The combination of running my first half marathon, becoming a full blown “yogi” and the influence of “The Biggest Loser” I decided to devote my summer to becoming a certified personal trainer. I did a lot of research and decided to go with ACSM (American College of Sports Medicine), everyone said it was the hardest certification to obtain and I like a good challenge so I woke up every morning and studied throughout the summer. As I got more and more into it I realized how much science was involved and found myself really only interested in the chapter on nutrition. So today I will share with you all some of, what I thought, were the most interesting facts.

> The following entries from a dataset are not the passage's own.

Lemma process_document_unsupported_witness :
  exists r, process_document TextProps.full_pipeline word_file 0 1 = Ret r
    /\ r !! "success" = Some (PyBool false)
    /\ r !! "file_size" = None.
Proof.
  destruct (process_document_unsupported TextProps.full_pipeline word_file
              0 1 eq_refl) as [r [Hr [Hs [_ [_ [Hsize _]]]]]].
  exists r. repeat split; assumption.
Defined.

(** X5.  When the extractor of the document's kind returns and [stat()]
    succeeds, [process_document] returns the extractor's dictionary with
    exactly three entries set: [processing_time], [file_size] (the size
    [stat()] gave) and [content_type] (the detected type); every other
    entry, [success] included, is the extractor's, also when the extractor
    reported a failure. *)
Theorem process_document_annotates (self : Pipeline) (d : document)
    (start_time now : Q) (processor : Pipeline -> document -> res dict)
    (r0 : dict) (size : N)
    (Hkind : supported_types !! _detect_content_type d = Some processor)
    (Hrun : processor self d = Ret r0)
    (Hstat : doc_stat d = Ret size) :
  exists r, process_document self d start_time now = Ret r
    /\ r !! "processing_time" = Some (PyFloat (now - start_time))
    /\ r !! "file_size" = Some (PyInt (Z.of_N size))
    /\ r !! "content_type" = Some (PyStr (lit (_detect_content_type d)))
    /\ forall key, key <> "processing_time" -> key <> "file_size" ->
                   key <> "content_type" -> r !! key = r0 !! key.
Proof.
  unfold process_document. rewrite Hkind. cbv beta iota zeta.
  rewrite Hrun. unfold mbind, res_bind, try_except. rewrite Hstat.
  eexists. split; [reflexivity|].
  split; [rewrite !lookup_insert_ne by discriminate; apply lookup_insert_eq|].
  split; [rewrite lookup_insert_ne by discriminate; apply lookup_insert_eq|].
  split; [apply lookup_insert_eq|].
  intros key H1 H2 H3. rewrite !lookup_insert_ne by congruence. reflexivity.
Qed.

Lemma process_document_annotates_witness :
  exists r, process_document TextProps.full_pipeline TextProps.cafe_file 0 1
            = Ret r
    /\ r !! "file_size" = Some (PyInt 7)
    /\ r !! "content_type" = Some (PyStr (lit "text/plain")).
Proof.
  destruct (process_document_annotates TextProps.full_pipeline
              TextProps.cafe_file 0 1 _process_text
              (text_result [99; 97; 102; 233; 10]%N) 7 eq_refl eq_refl eq_refl)
    as [r [Hr [_ [Hsize [Hkind _]]]]].
  exists r. repeat split; assumption.
Defined.

(** X6.  When [stat()] raises after the extractor has returned, the
    extractor's result is dropped: [process_document] answers with a
    failure whose [error] is the message of that exception, and neither
    [text] nor [file_size]. *)
Theorem process_document_stat_failure (self : Pipeline) (d : document)
    (start_time now : Q) (processor : Pipeline -> document -> res dict)
    (r0 : dict) (e : exn)
    (Hkind : supported_types !! _detect_content_type d = Some processor)
    (Hrun : processor self d = Ret r0)
    (Hstat : doc_stat d = Raise e) :
  exists r, process_document self d start_time now = Ret r
    /\ r !! "success" = Some (PyBool false)
    /\ r !! "error" = Some (PyStr (exn_msg e))
    /\ r !! "text" = None /\ r !! "file_size" = None.
Proof.
  unfold process_document. rewrite Hkind. cbv beta iota zeta.
  rewrite Hrun. unfold mbind, res_bind, try_except. rewrite Hstat.
  eexists. split; [reflexivity|]. repeat split.
Qed.

Lemma process_document_stat_failure_witness :
  exists r, process_document TextProps.full_pipeline vanishing_file 0 1 = Ret r
    /\ r !! "success" = Some (PyBool false)
    /\ r !! "text" = None.
Proof.
  destruct (process_document_stat_failure TextProps.full_pipeline
              vanishing_file 0 1 _process_text (text_result [104; 105]%N)
              (Exn FileNotFoundError (lit "No such file or directory"))
              eq_refl eq_refl eq_refl) as [r [Hr [Hs [_ [Ht _]]]]].
  exists r. repeat split; assumption.
Defined.

(** *** [str.strip] *)

Lemma lstrip_head (s : pystr) (c : N) (rest : pystr) :
  lstrip s = c :: rest -> isspace c = false.
Proof.
  induction s as [|a s IH]; [discriminate|]. simpl.
  destruct (isspace a) eqn:Ha; [exact IH|].
  intros [= <- _]. exact Ha.
Qed.

Lemma lstrip_suffix (s : pystr) : exists before, s = before ++ lstrip s.
Proof.
  induction s as [|a s [before IH]]; [exists []; reflexivity|]. simpl.
  destruct (isspace a).
  - exists (a :: before). simpl. rewrite <- IH. reflexivity.
  - exists []. reflexivity.
Qed.

Lemma lstrip_fixed (s : pystr) :
  (forall c rest, s = c :: rest -> isspace c = false) -> lstrip s = s.
Proof.
  destruct s as [|a s]; [reflexivity|]. intros H. simpl.
  rewrite (H a s eq_refl). reflexivity.
Qed.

This may be a review for some of you but they’re important things to think about whether you are trying to lose weight or just want to maintain a balanced diet!
- The amount of energy in carbs, proteins and fats per gram are: 4,4,9
- Carbohydrates should be 55-65% of total daily caloric intake (at least 200-400 calories daily) and should be eaten every 3 hours to maintain blood sugar levels.

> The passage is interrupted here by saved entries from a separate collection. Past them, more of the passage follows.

(** The strings [drawHoriz] draws: the axis label when it is not empty,
    then the labels of the major ticks. *)
Lemma horiz_calls_strings (a : Axis.t F) (da : DrawArea.t F) :
  drawn_strings (horiz_calls a da)
  = ((if has_label a then [Axis.Label a] else []) ++ labels (major (marks_of a)))%list.
Proof.
  unfold horiz_calls. cbv zeta.
  rewrite !drawn_strings_app, horiz_tick_calls_strings.
  unfold horiz_label_calls. destruct (has_label a); cbn; now rewrite app_nil_r.
Qed.

(** The strings [drawVert] draws: the axis label when it is not empty,
    then the label of each major tick followed by a space. *)
Lemma vert_calls_strings (a : Axis.t F) (da : DrawArea.t F) :
  drawn_strings (vert_calls a da)
  = ((if has_label a then [Axis.Label a] else [])
     ++ map (fun t => (Tick.Label t ++ " ")%string) (major (marks_of a)))%list.
Proof.
  unfold vert_calls. cbv zeta.
  rewrite !drawn_strings_app, vert_tick_calls_strings.
  unfold vert_label_calls. destruct (has_label a); cbn; now rewrite app_nil_r.
Qed.

(** The calls for the ticks leave the coordinate system alone. *)
Lemma horiz_tick_calls_no_transform (a : Axis.t F) (da : DrawArea.t F) (op : DrawArea.Op F) :
  In op (horiz_tick_calls a da) -> is_transform op = false.
Proof.
  unfold horiz_tick_calls. cbv zeta.
  destruct (nonempty (marks_of a)); [|intros []].
  intros Hin. apply in_app_or in Hin. destruct Hin as [[<-|[<-|[]]]|Hin]; try reflexivity.
  apply in_app_or in Hin.
  destruct Hin as [Hin|Hin]; apply in_map_iff in Hin; destruct Hin as (t & <- & _);
    reflexivity.
Qed.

- When carbs are consumed in amounts greater than required for energy they are metabolized then stored as body fat (yuck!)
- Protein should be 15% of total daily caloric intake, app 1.5 grams per kilogram of body weight should be consumed daily.

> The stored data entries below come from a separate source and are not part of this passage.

(** ** [DataType::string] *)

Lemma type_class_string_inj c1 c2 (d1 d2 : string) :
  type_class_string c1 +:+ d1 = type_class_string c2 +:+ d2 ->
  c1 = c2 /\ d1 = d2.
Proof.
  destruct c1, c2; cbn; intros H; try discriminate H;
    (split; [reflexivity|]); by simplify_eq.
Qed.

Lemma to_string_inj (n m : Z) :
  0 <= n -> 0 <= m -> to_string n = to_string m -> n = m.
Proof.
  unfold to_string. intros Hn Hm H.
  assert (Huint : N.to_uint (Z.to_N n) = N.to_uint (Z.to_N m)).
  { apply (f_equal NilEmpty.uint_of_string) in H.
    rewrite !NilEmpty.usu in H. by injection H. }
  apply DecimalN.Unsigned.to_uint_inj in Huint. lia.
Qed.

(** X17: the text [DataType::string] renders determines the class and
    the bit width: two datatypes rendered alike have the same class and
    the same size in bits (as computed in [size_t]); and the call raises
    exactly when the library reports no size. *)
Theorem string_determines_class_and_width (a b : hid_t) :
  (forall s, DataType.string a = Ok s -> DataType.string b = Ok s ->
     DataType.getClass a = DataType.getClass b /\
     size_mul (H5Tget_size a) 8 = size_mul (H5Tget_size b) 8) /\
  (throws (DataType.string a) <-> H5Tget_size a = 0).
Proof.
  unfold DataType.string, DataType.getSize, detail.h5t_get_size, ToException.
  split.
  - intros s.
    destruct (H5Tget_size a =? 0), (H5Tget_size b =? 0); try done.
    cbn [mbind result_bind]. intros [= <-] [= H].
    apply type_class_string_inj in H as [Hclass Hwidth].
    split; [done|]. symmetry. apply to_string_inj; [| |done];
      unfold size_mul; apply Z.mod_pos_bound; lia.
  - destruct (Z.eqb_spec (H5Tget_size a) 0); cbn [mbind result_bind].
    + split; [done|]. intros _. by eexists.
    + split; [by intros [e ?]|done].
Qed.

(** The rendering the specification quotes. *)
Example string_Float64 : DataType.string H5T_NATIVE_DOUBLE = Ok "Float64"%string.
Proof. reflexivity. Qed.

(** ** [FixedLenStringArray<N>]: contents and round trips *)

Lemma first_null_le (s : list byte) : (first_null s <= length s)%nat.
Proof.
  induction s as [|c rest IH]; simpl; [lia|]. destruct (Byte.eqb c x00); lia.
Qed.

Lemma first_null_no_null (s : list byte) : x00 ∉ s -> first_null s = length s.
Proof.
  induction s as [|c rest IH]; intros Hs; [done|]. simpl.
  apply not_elem_of_cons in Hs as [Hc Hrest].
  destruct (Byte.eqb c x00) eqn:E; [by apply Byte.byte_dec_bl in E|].
  by rewrite IH.
Qed.

Lemma strlen_c_str (s : list byte) :
  FixedLenStringArray.strlen (FixedLenStringArray.c_str s)
    = Ok (Z.of_nat (first_null s)).
Proof.
  unfold FixedLenStringArray.c_str.
  induction s as [|c rest IH]; [done|]. simpl.
  destruct (Byte.eqb c x00); [done|]. rewrite IH. cbn [mbind result_bind].
  f_equal. lia.
Qed.

(** The text [getString] finds in an array filled with the first [n]
    bytes of [s] and null bytes after them. *)
Lemma strlen_padded N (s : list byte) (n : nat) :
  (n <= length s)%nat -> (n < Z.to_nat N)%nat ->
  FixedLenStringArray.strlen (padded N s n)
    = Ok (Z.of_nat (Nat.min n (first_null s))).
Proof.
  unfold padded. intros Hn HN.
  replace (Z.to_nat N - n)%nat with (S (Z.to_nat N - n - 1)) by lia.
  generalize (Z.to_nat N - n - 1)%nat. clear HN. intros k. revert n Hn.
  induction s as [|c rest IH]; intros n Hn.
  - simpl in Hn. replace n with 0%nat by lia. done.
  - destruct n as [|n]; [done|]. simpl in Hn. simpl.
    destruct (Byte.eqb c x00); [done|].
    rewrite IH by lia. cbn [mbind result_bind]. f_equal. lia.
Qed.

Lemma take_padded N (s : list byte) (n k : nat) :
  (k <= n)%nat -> (n <= length s)%nat -> take k (padded N s n) = take k s.
Proof.
  intros Hk Hn. unfold padded.
  rewrite take_app_le by (rewrite length_take_le; lia).
  rewrite take_take. f_equal. lia.
Qed.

- Too much protein can cause an increase in urine production and lead to dehydration.
- The most common mineral deficiency is iron and too little iron in your diet can lead to poor endurance and a lower ability to burn fat (obviously none of us want that!)
- Fats should consume no more than 35% of daily caloric intake, the ideal intake is 25%
- Good fats are monounsaturated and polyunsaturated fatty acids that can be found in olive and canola oils or vegetable and corn oils and lower blood cholesterol levels, while maintaining high-density lipoprotein (good) cholesterol (out with the bad, in with the good is the motto here!)
- After consuming these calories, 150-400 should be expended each day in physical activity, 2000 per week for weight loss.
- And my least favorite fact: at age 17 girls have twice as much body fat as boys… life is just not fair!!!
- Define: Agree on your focus of training and the best way to get there.
- Discover: Explore your strengths, focuses and values that have been a part of your past.
- Dream: Identify realistic yet challenging goals.
- Design: Develop a plan that will allow you to reach your goals and dreams.
- Destiny: Your dreams become a set of manageable actions.